Chapter 33

The State of Virginia, 1813

The ninetieth birthday of Rebecca White Cobham was the largest party that Dublin, Virginia, had ever seen. Many of her grandchildren, great-grandchildren, and great-great-grandchildren were present, along with numbers of friends and neighbors. The old Cobham house still stood proudly, whitewashed and indomitable after more than fifty years of wind and storm. The April day was fresh, and no clouds appeared in the hazy blue sky.

Rebecca herself sat beneath the shade of huge chestnut trees. She was fragile and thin. Her hearing was still excellent, but her eyesight was very poor. She depended upon one of Toby’s granddaughters to help her around when she walked. Usually, she went only about her needed activities in the house—going from bed to chamber pot to kitchen. Almost every day, she went down to sit near the graves of her husband and the many others now buried beneath the big tree. A chair had even been placed there for her to use.

There was plenty of fried chicken, roast pig from an outdoor pit, early greens cooked with bacon fat, mounds of corn bread, and peach or apple pies made from last harvest’s dried fruit. There was lemonade from precious fruit obtained by trading whiskey to merchants on the coast. The same whiskey was sucked from various jugs by most of the menfolk present. Rebecca herself accepted a small glass and drank it down with a slightly amused smile.

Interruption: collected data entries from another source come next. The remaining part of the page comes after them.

Section UnsealPaths.
Context {V : Type} {VV : Vault V}.
Implicit Types (w : World V) (hash unseal : string) (prev : list string) (data : Data).

(** X13. [appendUnseal] wraps the share before it writes, and writes at
    most once: when it fails before the write it returns no list, and its
    only calls are the read, or the read and the wrap, so that the stored
    bundle is as it was; otherwise the list it returns, which is not empty,
    is the list whose bundle it wrote under "unseal_wrapping_tokens/" and
    the fingerprint. *)
Theorem appendUnseal_writes_last hash unseal w :
  let path := "unseal_wrapping_tokens/" +:+ hash in
  let payload : Data := {[ "unseal_token" := VString unseal ]} in
  let r := appendUnseal hash unseal w in
  (fst (fst r) = [] ∧ snd (fst r) ≠ None
   ∧ (calls (snd r) = calls w ++ [CallRead path]
      ∨ calls (snd r) = calls w ++ [CallRead path; CallWrap "60m" payload]))
  ∨ (fst (fst r) ≠ []
     ∧ calls (snd r)
       = calls w ++ [CallRead path; CallWrap "60m" payload;
                     CallWrite path (bundle (fst (fst r)))]).
Proof.
  intros path payload r. subst r path payload.
  destruct (vault_ReadFromCubbyhole ("unseal_wrapping_tokens/" +:+ hash) (backend w))
    as [[resp err] v1] eqn:Hread.
  destruct err as [e|].
  { left. unfold appendUnseal, bind, ReadFromCubbyhole, call, ret. rewrite Hread.
    cbn. repeat split; try done. by left. }
  destruct (readTokens resp) as [prev|e] eqn:Htokens.
  2: { left. unfold appendUnseal, bind, ReadFromCubbyhole, call, ret. rewrite Hread.
       cbn [fst snd]. rewrite Htokens. cbn. repeat split; try done. by left. }
  destruct (vault_WrapData "60m" {[ "unseal_token" := VString unseal ]} v1)
    as [[new err] v2] eqn:Hwrap.
  destruct err as [e|].
  { left. unfold appendUnseal, bind, ReadFromCubbyhole, WrapData, call, ret. rewrite Hread.
    cbn [fst snd backend]. rewrite Htokens. cbn [backend]. rewrite Hwrap.
    cbn. repeat split; try done. right. by rewrite <- app_assoc. }
  right. rewrite (appendUnseal_write _ _ _ _ _ _ _ _ Hread Htokens Hwrap). cbn [fst snd calls].
  split; [by destruct prev|done].
Qed.
Lemma generator_outbound_messages_witness :
  generate_travel_response Stub.echo Stub.after_ten_turns
  = Ok {| current_message := Some "And in autumn?";
          session_id := Some "s1";
          conversation_history := Some Stub.ten_turns;
          intent := Some (PStr "dining");
          entities := Some (PList []);
          confidence := Some (PFloat (FNum (8 # 10)));
          response :=
            Some ("text/800|system:You are a culinary travel expert. Recommend authentic local restaurants, must-try dishes, food markets, and dining experiences that showcase local culture."
                  +:+ String "010" (String "010" "Always be enthusiastic, helpful, and provide actionable advice. If you need more information to give better recommendations, ask specific follow-up questions.|user:4|assistant:5|user:6|assistant:7|user:8|assistant:9|user:And in autumn?")) |}.
Proof.
  destruct (generator_outbound_messages Stub.echo Stub.after_ten_turns)
    as [Hsent _].
  destruct (Hsent "You are a culinary travel expert. Recommend authentic local restaurants, must-try dishes, food markets, and dining experiences that showcase local culture.")
    as (older & window & Hsplit & Hlen & Hrun & _).
  - left. do 5 apply list_elem_of_further. apply list_elem_of_here.
  - assert (Hwindow : window = drop 4 Stub.ten_turns).
    { simpl in Hsplit, Hlen. rewrite Hsplit.
      assert (Holder : length older = 4).
      { apply (f_equal length) in Hsplit. rewrite length_app in Hsplit.
        simpl in Hsplit. lia. }
      by rewrite <- Holder, drop_app_length. }
    subst window. exact Hrun.
Defined.

(** The comparison [confidence > 0.7] on a number, in the rationals. *)
Lemma gt_float_number (c : pyval) :
  match c with
  | PBool b => gt_float c (7 # 10) = Ok b
  | PInt z => gt_float c (7 # 10) = Ok (bool_decide (1 ≤ z)%Z)
  | PFloat (FNum q) =>
      ∃ b, gt_float c (7 # 10) = Ok b ∧ (b = true ↔ (7 # 10 < q)%Q)
  | PFloat FInf => gt_float c (7 # 10) = Ok true
  | PFloat _ => gt_float c (7 # 10) = Ok false
  | _ => ∃ e, gt_float c (7 # 10) = Raise e ∧ exn_cls e = TypeError
  end.
Proof.
  destruct c as [|[]|z|[q| | |]| | |]; try reflexivity;
    try (eexists; split; reflexivity).
  - cbn [gt_float]. f_equal. unfold Qle_bool. simpl.
    destruct (bool_decide_reflect (1 ≤ z)%Z) as [H|H].
    + apply negb_true_iff, Z.leb_gt. lia.
    + apply negb_false_iff, Z.leb_le. lia.
  - cbn [gt_float]. eexists. split; [reflexivity |].
    rewrite negb_true_iff, <- not_true_iff_false, Qle_bool_iff.
    split; [apply Qnot_le_lt | apply Qlt_not_le].
Qed.

(** C1. After generation, the follow-up block is appended exactly when the
    intent is one of the three follow-up intents and the confidence exceeds
    0.7. The block is the fixed header and the first two questions of the
    intent's bank of three, one bulleted line each, put after the response
    text. Otherwise the response is left as it is; a confidence that is not
    a number makes the comparison raise, and nothing is appended either. *)
Theorem followup_iff (st : wstate) (g : string) :
  response st = Some g →
  let banks :=
    [ ("destination_inquiry",
        [ "What's your budget range for this trip?";
          "How many days are you planning to travel?";
          "What type of activities interest you most (adventure, culture, relaxation, nightlife)?" ]);
      ("itinerary_planning",
        [ "What's your preferred pace (packed schedule vs. relaxed)?";
          "Are there any specific must-see attractions on your list?";
          "What's your accommodation preference (location, style)?" ]);
      ("budget_planning",
        [ "What's your total budget range?";
          "Which expenses are most important to you (accommodation, food, activities)?";
          "Are you flexible with travel dates for better deals?" ]) ] in
  let block (q1 q2 : string) : string :=
    String "010" (String "010" "🤔 **To help you better, I'd love to know:**")
    +:+ String "010" "• " +:+ q1 +:+ String "010" "• " +:+ q2 in
  let exceeds (c : pyval) : Prop :=
    match c with
    | PFloat (FNum q) => (7 # 10 < q)%Q
    | PFloat FInf => True
    | PInt z => (7 # 10 < inject_Z z)%Q
    | PBool b => b = true
    | _ => False
    end in
  let number (c : pyval) : Prop :=
    match c with PFloat _ | PInt _ | PBool _ => True | _ => False end in
  (∀ s q1 q2 q3 c,
     (s, [q1; q2; q3]) ∈ banks →
     intent st = Some (PStr s) → confidence st = Some c → exceeds c →
     after_generation st
     = Ok {| current_message := current_message st;
             session_id := session_id st;
             conversation_history := conversation_history st;
             intent := intent st;
             entities := entities st;
             confidence := confidence st;
             response := Some (g +:+ block q1 q2) |}
     ∧ g +:+ block q1 q2 ≠ g)
  ∧ (∀ s bank c,
       (s, bank) ∈ banks →
       intent st = Some (PStr s) → confidence st = Some c →
       number c → ¬ exceeds c →
       after_generation st = Ok st)
  ∧ (∀ s bank c,
       (s, bank) ∈ banks →
       intent st = Some (PStr s) → confidence st = Some c → ¬ number c →
       ∃ e, after_generation st = Raise e ∧ exn_cls e = TypeError)
  ∧ (confidence st = None → after_generation st = Ok st)
  ∧ ((∀ s, intent st = Some (PStr s) →
        s ≠ "destination_inquiry" ∧ s ≠ "itinerary_planning"
        ∧ s ≠ "budget_planning") →
     after_generation st = Ok st).
Proof.
  intros Hresp banks block exceeds number.
  assert (Hasked : ∀ s bank, (s, bank) ∈ banks →
            in_followup_intents (PStr s) = true
            ∧ followup_questions !! s = Some bank).
  { intros s bank. unfold banks. rewrite !elem_of_cons, elem_of_nil.
    intros [[= -> ->] | [[= -> ->] | [[= -> ->] | []]]]; by split. }
  split_and!.
  - intros s q1 q2 q3 c Hin Hi Hc Hhigh.
    destruct (Hasked _ _ Hin) as [Hlist Hbank]. split.
    + change (after_generation st
              = Ok (set_response st (g +:+ block q1 q2))).
      unfold after_generation, should_ask_followup, get_intent,
        get_confidence.
      rewrite Hi, Hc. cbv [from_option id]. rewrite Hlist.
      assert (Hgt : gt_float c (7 # 10) = Ok true).
      { pose proof (gt_float_number c) as Hnum.
        destruct c as [|b|z|[q| | |]| | |]; simpl in Hhigh; try done.
        - by rewrite Hnum, Hhigh.
        - rewrite Hnum. f_equal. apply bool_decide_eq_true_2.
          unfold Qlt in Hhigh. simpl in Hhigh. lia.
        - destruct Hnum as (b & -> & Hb). f_equal. by apply Hb. }
      rewrite Hgt. simpl.
      unfold add_followup_questions, get_intent. rewrite Hi, Hresp.
      cbv [from_option id]. simpl. rewrite Hbank. simpl.
      reflexivity.
    + apply string_app_grows. discriminate.
  - intros s bank c Hin Hi Hc Hnum Hlow.
    destruct (Hasked _ _ Hin) as [Hlist _].
    unfold after_generation, should_ask_followup, get_intent,
      get_confidence.
    rewrite Hi, Hc. cbv [from_option id]. rewrite Hlist.
    assert (Hgt : gt_float c (7 # 10) = Ok false).
    { pose proof (gt_float_number c) as Hcase.
      destruct c as [|b|z|[q| | |]| | |]; simpl in Hnum, Hlow; try done.
      - rewrite Hcase. by destruct b.
      - rewrite Hcase. f_equal. apply bool_decide_eq_false_2.
        unfold Qlt in Hlow. simpl in Hlow. lia.
      - destruct Hcase as (b & -> & Hb). f_equal.
        destruct b; [| done]. destruct Hlow. by apply Hb. }
    by rewrite Hgt.
  - intros s bank c Hin Hi Hc Hnum.
    destruct (Hasked _ _ Hin) as [Hlist _].
    unfold after_generation, should_ask_followup, get_intent,
      get_confidence.
    rewrite Hi, Hc. cbv [from_option id]. rewrite Hlist.
    pose proof (gt_float_number c) as Hcase.
    destruct c as [|b|z|[q| | |]| | |]; simpl in Hnum; try (by destruct Hnum);
      destruct Hcase as (e & -> & Hcls); by exists e.
  - intros Hc.
    unfold after_generation, should_ask_followup, get_confidence.
    rewrite Hc. cbv [from_option id].
    by destruct (in_followup_intents _).
  - intros Hother.
    unfold after_generation, should_ask_followup, get_intent.
    destruct (intent st) as [[| | | |s| |]|]; try done.
    destruct (Hother s eq_refl) as (H1 & H2 & H3).
    cbv [from_option id]. unfold in_followup_intents, followup_intents.
    rewrite bool_decide_eq_false_2; [done |].
    rewrite !elem_of_cons, elem_of_nil. tauto.
Qed.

The old lady was in good spirits, occasionally clapping her hands to the vigorous fiddle music, and accepting kisses from the new crop of great-grandchildren. The first great-great-granddaughter was placed in her lap (carefully watched by an anxious mother) for a blessing of sorts. Rebecca herself was trying as hard as she could to be there for her family, but her mind refused to stay. She saw the bright and lively crowd as they ate and danced and talked and laughed. She knew these people—although sometimes it was a bit confusing. Was that old lady Malinda, her daughter … or was she Malinda, her granddaughter? Wasn’t that Ben over there? No, Ben went to Tennessee many years ago and wouldn’t be back. In fact, she wondered if Ben still lived. Almost all of her children died before her, and Rebecca had grieved for each one. Even some of her grandchildren were gone. Sometimes, it was difficult to keep track.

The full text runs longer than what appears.